### PROBLEM TO WORK ON
Lines from the first one down to the one containing "GV_uint64 (n : Z)" in the data below are the only ones needed; please return them exactly, both ends included.

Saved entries
= = = = = = =

(** * The idle-monitor portal (src/idle-monitor.c)

    A shallow embedding of the portal front end for the idle-monitor
    interface: the permission gate [get_idle_monitor_allowed], the worker
    [handle_get_idletime_in_thread_func], the backend completion callback
    [get_idletime_done], the method handler [handle_get_idletime], the
    backend signal callback [watch_fired_cb] and the constructor
    [idle_monitor_create].

    Every C function is a function of the same name.  The calls a function
    makes into GLib, GDBus, the permission store and the generated D-Bus
    glue are recorded, in program order, as a list of [event]s; the
    permission store is threaded through as state. *)

From stdpp Require Import base strings list.
From Stdlib Require Import ZArith Lia.

Local Open Scope Z_scope.

(** ** GLib scalar types *)

(** [gint] is a 32-bit signed integer; [G_MAXINT] is its largest value. *)
Definition G_MAXINT : Z := 2 ^ 31 - 1.
Definition G_MININT : Z := - 2 ^ 31.

Definition is_gint (z : Z) : Prop := G_MININT ≤ z ≤ G_MAXINT.

(** [guint] and [guint32] are 32-bit unsigned; a store into one wraps. *)
Definition to_guint (z : Z) : Z := z mod 2 ^ 32.

(** ** GVariant values

    Only the basic types a vardict entry of this interface can hold are
    needed.  An [a{sv}] dictionary is kept as the sequence of its entries:
    duplicates are possible on the wire and lookup takes the first. *)
Inductive GVariant : Type :=
| GV_boolean (b : bool)
| GV_byte (n : Z)
| GV_int32 (n : Z)
| GV_uint32 (n : Z)
| GV_int64 (n : Z)
| GV_uint64 (n : Z)
| GV_string (s : string)
| GV_object_path (s : string).

Definition vardict : Type := list (string * GVariant).

(** [g_variant_lookup_value]: the first entry whose key matches. *)
Fixpoint g_variant_lookup_value (dictionary : vardict) (key : string)
  : option GVariant :=
  match dictionary with
  | [] => None
  | (k, v) :: rest =>
      if String.eqb k key then Some v else g_variant_lookup_value rest key
  end.

(** [g_variant_lookup (dictionary, key, "u", &out)]: succeeds only when the
    key is present and its value has type [u]; otherwise the out argument
    is not written. *)
Definition g_variant_lookup_u (dictionary : vardict) (key : string)
  : option Z :=
  match g_variant_lookup_value dictionary key with
  | Some (GV_uint32 n) => Some n
  | _ => None
  end.

Record GError : Type := mkGError {
  error_code : Z;
  error_message : string
}.

(** ** Permissions *)

(** Modelled from the spec: permissions.h is not part of the sources at
    hand; the permission record is "one of Yes, No, Unset". *)
Inductive Permission : Type :=
| PERMISSION_UNSET
| PERMISSION_NO
| PERMISSION_YES.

= = = = = = =

### RESULT FOR THIS TASK
(** * The idle-monitor portal (src/idle-monitor.c)

    A shallow embedding of the portal front end for the idle-monitor
    interface: the permission gate [get_idle_monitor_allowed], the worker
    [handle_get_idletime_in_thread_func], the backend completion callback
    [get_idletime_done], the method handler [handle_get_idletime], the
    backend signal callback [watch_fired_cb] and the constructor
    [idle_monitor_create].

    Every C function is a function of the same name.  The calls a function
    makes into GLib, GDBus, the permission store and the generated D-Bus
    glue are recorded, in program order, as a list of [event]s; the
    permission store is threaded through as state. *)

From stdpp Require Import base strings list.
From Stdlib Require Import ZArith Lia.

Local Open Scope Z_scope.

(** ** GLib scalar types *)

(** [gint] is a 32-bit signed integer; [G_MAXINT] is its largest value. *)
Definition G_MAXINT : Z := 2 ^ 31 - 1.
Definition G_MININT : Z := - 2 ^ 31.

Definition is_gint (z : Z) : Prop := G_MININT ≤ z ≤ G_MAXINT.

(** [guint] and [guint32] are 32-bit unsigned; a store into one wraps. *)
Definition to_guint (z : Z) : Z := z mod 2 ^ 32.

(** ** GVariant values

    Only the basic types a vardict entry of this interface can hold are
    needed.  An [a{sv}] dictionary is kept as the sequence of its entries:
    duplicates are possible on the wire and lookup takes the first. *)
Inductive GVariant : Type :=
| GV_boolean (b : bool)
| GV_byte (n : Z)
| GV_int32 (n : Z)
| GV_uint32 (n : Z)
| GV_int64 (n : Z)
| GV_uint64 (n : Z)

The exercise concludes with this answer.